• THE PROBLEM
Copy all lines containing the string "other" from the records below.

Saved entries
(** C8: the watch task's body adds its bindings to those in force.  With
    them in force, a change of [p] starts exactly the tasks of the bindings
    one of whose globs matches [p], in the order of the bindings: [sass]
    when the style glob matches, [app] when the script glob or the template
    glob of the application matches, [vendors] when the vendors glob
    matches, and nothing else; a path that only the style glob matches
    starts [sass] alone. *)
Theorem change_starts_matching_tasks (T : Tools) (local : value)
        (p : string) (w : World) :
  let sassSource := get (config local) "sassSource" in
  let appSource := get (config local) "appSource" in
  let jsSource := get (config local) "jsSource" in
  watchers w = watch_bindings local ->
  (forall w0, exists w1,
        watch local w0 = (inl tt, w1)
        /\ watchers w1 = (watchers w0 ++ watch_bindings local)%list
        /\ started w1 = started w0)
  /\ started (snd (on_change local p w))
     = (started w ++ tasks_started (watch_bindings local) p)%list
  /\ tasks_started (watch_bindings local) p
     = ((if minimatch (add_str sassSource "/**/*.scss") p
         then ["sass"] else [])
        ++ (if minimatch (add_str appSource "/**/*.js") p
               || minimatch (add_str appSource "/**/*.html") p
            then ["app"] else [])
        ++ (if minimatch (add_str jsSource "/**/*.js") p
            then ["vendors"] else []))%list
  /\ (minimatch (add_str sassSource "/**/*.scss") p = true ->
      minimatch (add_str appSource "/**/*.js") p = false ->
      minimatch (add_str appSource "/**/*.html") p = false ->
      minimatch (add_str jsSource "/**/*.js") p = false ->
      tasks_started (watch_bindings local) p = ["sass"]).
Proof.
  intros sassSource appSource jsSource Hw.
  assert (Hshape :
            tasks_started (watch_bindings local) p
            = ((if minimatch (add_str sassSource "/**/*.scss") p
                then ["sass"] else [])
               ++ (if minimatch (add_str appSource "/**/*.js") p
                      || minimatch (add_str appSource "/**/*.html") p
                   then ["app"] else [])
               ++ (if minimatch (add_str jsSource "/**/*.js") p
                   then ["vendors"] else []))%list).
  { unfold tasks_started, watch_bindings, watch_tasks, watcher_matches.
    simpl. fold sassSource appSource jsSource.
    rewrite !orb_false_r, !app_nil_r. reflexivity. }
  split; [|split; [|split]].
  - intros w0. eexists. split; [reflexivity|]. simpl.
    split; [|reflexivity].
    unfold watch_bindings, watch_tasks. simpl.
    now rewrite <- !app_assoc.
  - pose proof (watch_bindings_leaf local) as Hleaf. rewrite <- Hw in Hleaf.
    destruct (on_change_effect local p w Hleaf) as (w' & E & S).
    rewrite Hw in S. destruct S as (_ & _ & _ & St).
    now rewrite E.
  - exact Hshape.
  - intros Hs Ha Hh Hv. rewrite Hshape, Hs, Ha, Hh, Hv. reflexivity.
Qed.

Lemma change_starts_matching_tasks_demo :
  let p := "./resources/assets/sass/partials/_grid.scss" in
  let w := snd (watch (plain []) (fresh demo_disk)) in
  watchers w = watch_bindings (plain [])
  /\ tasks_started (watch_bindings (plain [])) p = ["sass"]
  /\ started (snd (on_change (plain []) p w))
     = (started w ++ tasks_started (watch_bindings (plain [])) p)%list.
Proof.
  assert (Hw : watchers (snd (watch (plain []) (fresh demo_disk)))
               = watch_bindings (plain [])) by (vm_compute; reflexivity).
  split; [exact Hw|]. split; [vm_compute; reflexivity|].
  exact (proj1 (proj2 (@change_starts_matching_tasks demo_tools (plain [])
                         "./resources/assets/sass/partials/_grid.scss" _ Hw))).
Defined.

(** C10: the reload binding watches the three literal paths, whatever the
    configuration, and it is the only binding that reloads.  A literal
    pattern matches the path it spells and no other; so a change of any
    other path, emitted or not, signals no reload. *)
Theorem reload_watches_three_outputs (T : Tools) (local : value)
        (p : string) (w : World) :
  watchers w = watch_bindings local ->
  (forall g, In g (w_globs watch_reload) -> minimatch g p = true -> g = p) ->
  w_globs watch_reload
  = ["./public/js/app.js"; "./public/js/vendors.js"; "./public/css/app.css"]
  /\ (forall b, In b (watch_bindings local) -> w_action b = Reload ->
                b = watch_reload)
  /\ reload_signalled (watch_bindings local) p
     = existsb (fun g => minimatch g p) (w_globs watch_reload)
  /\ (~ In p (w_globs watch_reload) ->
      exists w', on_change local p w = (inl tt, w') /\ reloads w' = reloads w).
Proof.
  intros Hw Hlit. split; [reflexivity|]. split; [|split].
  - intros b Hb Ha. unfold watch_bindings, watch_tasks in Hb. simpl in Hb.
    destruct Hb as [<- | [<- | [<- | [<- | []]]]]; try discriminate Ha.
    reflexivity.
  - unfold reload_signalled, watch_bindings, watch_tasks, watcher_matches.
    simpl. now rewrite orb_false_r.
  - intros Hp.
    assert (Hno : existsb (fun g => minimatch g p) (w_globs watch_reload) = false).
    { apply not_true_iff_false. intros Hex. apply existsb_exists in Hex.
      destruct Hex as (g & Hg & Hm). apply Hp. now rewrite <- (Hlit g Hg Hm). }
    pose proof (watch_bindings_leaf local) as Hleaf. rewrite <- Hw in Hleaf.
    destruct (on_change_effect local p w Hleaf) as (w' & E & S).
    exists w'. split; [exact E|].
    destruct S as (_ & _ & R & _). rewrite R, Hw.
    unfold reload_count, watch_bindings, watch_tasks. simpl.
    unfold watcher_matches at 1. simpl w_globs.
    simpl w_globs in Hno. rewrite Hno. simpl. lia.
Qed.

Lemma reload_watches_three_outputs_demo :
  let p := "./public/css/print.css" in
  let w := snd (start (plain []) "watch" (fresh demo_disk)) in
  watchers w = watch_bindings (plain [])
  /\ (forall g, In g (w_globs watch_reload) -> minimatch g p = true -> g = p)
  /\ ~ In p (w_globs watch_reload)
  /\ reload_signalled (watch_bindings (plain [])) p = false
  /\ exists w', on_change (plain []) p w = (inl tt, w') /\ reloads w' = reloads w.
Proof.
  assert (Hw : watchers (snd (start (plain []) "watch" (fresh demo_disk)))
               = watch_bindings (plain [])) by (vm_compute; reflexivity).
  assert (Hlit : forall g, In g (w_globs watch_reload) ->
                           minimatch g "./public/css/print.css" = true ->
                           g = "./public/css/print.css").
  { intros g [<- | [<- | [<- | []]]] H; vm_compute in H; discriminate H. }
  assert (Hp : ~ In "./public/css/print.css" (w_globs watch_reload)).
  { intros [H | [H | [H | []]]]; discriminate H. }
  split; [exact Hw|]. split; [exact Hlit|]. split; [exact Hp|].
  split; [vm_compute; reflexivity|].
  exact (proj2 (proj2 (proj2 (@reload_watches_three_outputs demo_tools (plain [])
                  "./public/css/print.css" _ Hw Hlit))) Hp).
Defined.

End PipelineProperties.

(* ================================================================== *)
(** * Further properties of the configuration *)
(* ================================================================== *)

Module ConfigurationMore.
Import Js Lodash Gulpfile Spec JsFacts LodashFacts.

(** ** Keys are never lost *)

Lemma has_key_mergeStep a kv k :
  has_key a k = true -> has_key (mergeStep a kv) k = true.
Proof.
  intros H. unfold mergeStep.
  destruct (assignMergeValue_cases a (fst kv) (newValue (get a (fst kv)) (snd kv)))
    as [-> | ->]; [exact H|now apply has_key_set_mono].
Qed.

Lemma has_key_fold es a k :
  has_key a k = true -> has_key (fold_left mergeStep es a) k = true.
Proof.
  revert a. induction es as [|kv r IH]; intros a H; simpl; [exact H|].
  apply IH. now apply has_key_mergeStep.
Qed.

(** No override removes an option: a key of the defaults is a key of the
    merged configuration, whatever the override is. *)
Theorem merge_never_removes_keys (D O : value) (k : string) :
  has_key D k = true -> has_key (merge D O) k = true.
Proof.
  intros H. unfold merge. destruct (truthy O); [|exact H].
  rewrite baseMerge_entries. now apply has_key_fold.
Qed.

Lemma merge_never_removes_keys_on_defaults :
  let O := plain [ ("sourcemaps", VUndef); ("browsersync", VNull);
                   ("supportedBrowsers", array []) ] in
  has_key default_config "supportedBrowsers" = true
  /\ has_key (merge default_config O) "supportedBrowsers" = true.
Proof.
  split; [reflexivity|].
  exact (@merge_never_removes_keys default_config _ "supportedBrowsers" eq_refl).
Defined.

(** ** Well-formed values stay well-formed *)

Lemma NoDup_nodup_keys ks : NoDup ks -> nodup_keys ks = true.
Proof.
  induction 1 as [|k r Hn _ IH]; simpl; [reflexivity|].
  rewrite IH, andb_true_r. apply negb_true_iff, not_true_iff_false.
  intros H. apply existsb_exists in H. destruct H as (x & Hx & E).
  apply String.eqb_eq in E. now subst x.
Qed.

Lemma In_keys_assoc_set a k x ps :
  In a (map fst (assoc_set k x ps)) <-> In a (map fst ps) \/ a = k.
Proof.
  induction ps as [|[k' y] r IH]; simpl.
  - intuition.
  - destruct (String.eqb_spec k k') as [->|N]; simpl.
    + intuition.
    + rewrite IH. intuition.
Qed.

Lemma NoDup_assoc_set k x ps :
  NoDup (map fst ps) -> NoDup (map fst (assoc_set k x ps)).
Proof.
  induction ps as [|[k' y] r IH]; simpl; intros ND.
  - repeat constructor. intros [].
  - inversion ND as [|? ? Hn ND']; subst.
    destruct (String.eqb_spec k k') as [->|N]; simpl.
    + now constructor.
    + constructor; [|now apply IH].
      rewrite In_keys_assoc_set. intros [H| ->]; [now apply Hn|now apply N].
Qed.

Lemma forallb_assoc_set (f : string * value -> bool) k x ps :
  f (k, x) = true -> forallb f ps = true ->
  forallb f (assoc_set k x ps) = true.
Proof.
  intros Hk. induction ps as [|[k' y] r IH]; simpl.
  - now rewrite Hk.
  - rewrite andb_true_iff. intros [Hy Hr].
    destruct (String.eqb_spec k k') as [->|N]; simpl.
    + now rewrite Hk, Hr.
    + now rewrite Hy, IH.
Qed.

Lemma forallb_arr_set i x es :
  wf x = true -> forallb wf es = true -> forallb wf (arr_set i x es) = true.
Proof.
  intros Hx. revert es. induction i as [|i IH]; intros [|e r]; simpl.
  - now rewrite Hx.
  - rewrite !andb_true_iff. intros [_ Hr]. now rewrite Hx.
  - intros _. now apply (IH []).
  - rewrite !andb_true_iff. intros [He Hr]. split; [exact He|now apply IH].
Qed.

Lemma wf_get o k : wf o = true -> wf (get o k) = true.
Proof.
  destruct o; simpl; try reflexivity.
  - rewrite !andb_true_iff. intros [[[He _] _] Hp].
    destruct (idx_of_key k) as [i|].
    + rewrite forallb_forall in He. destruct (Nat.lt_ge_cases i (List.length elems)).
      * apply He. now apply nth_In.
      * now rewrite nth_overflow.
    + destruct (assoc_get k props) as [x|] eqn:E; [|reflexivity].
      rewrite forallb_forall in Hp. exact (Hp _ (assoc_get_In _ _ E)).
  - rewrite andb_true_iff. intros [_ Hp].
    destruct (assoc_get k props) as [x|] eqn:E; [|reflexivity].
    rewrite forallb_forall in Hp. exact (Hp _ (assoc_get_In _ _ E)).
Qed.

Lemma wf_set o k x : wf o = true -> wf x = true -> wf (set o k x) = true.
Proof.
  destruct o; simpl; try (intros; assumption).
  - rewrite !andb_true_iff. intros [[[He Hnd] Hni] Hp] Hx.
    destruct (idx_of_key k) as [i|] eqn:Ek; simpl; rewrite !andb_true_iff.
    + repeat split; try assumption. now apply forallb_arr_set.
    + repeat split; try assumption.
      * apply NoDup_nodup_keys, NoDup_assoc_set. now apply nodup_keys_NoDup.
      * apply forallb_assoc_set; [|exact Hni]. simpl. unfold is_index.
        now rewrite Ek.
      * now apply forallb_assoc_set.
  - rewrite !andb_true_iff. intros [Hnd Hp] Hx. split.
    + apply NoDup_nodup_keys, NoDup_assoc_set. now apply nodup_keys_NoDup.
    + now apply forallb_assoc_set.
Qed.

• ANSWER SECTION
    pattern matches the path it spells and no other; so a change of any
    other path, emitted or not, signals no reload. *)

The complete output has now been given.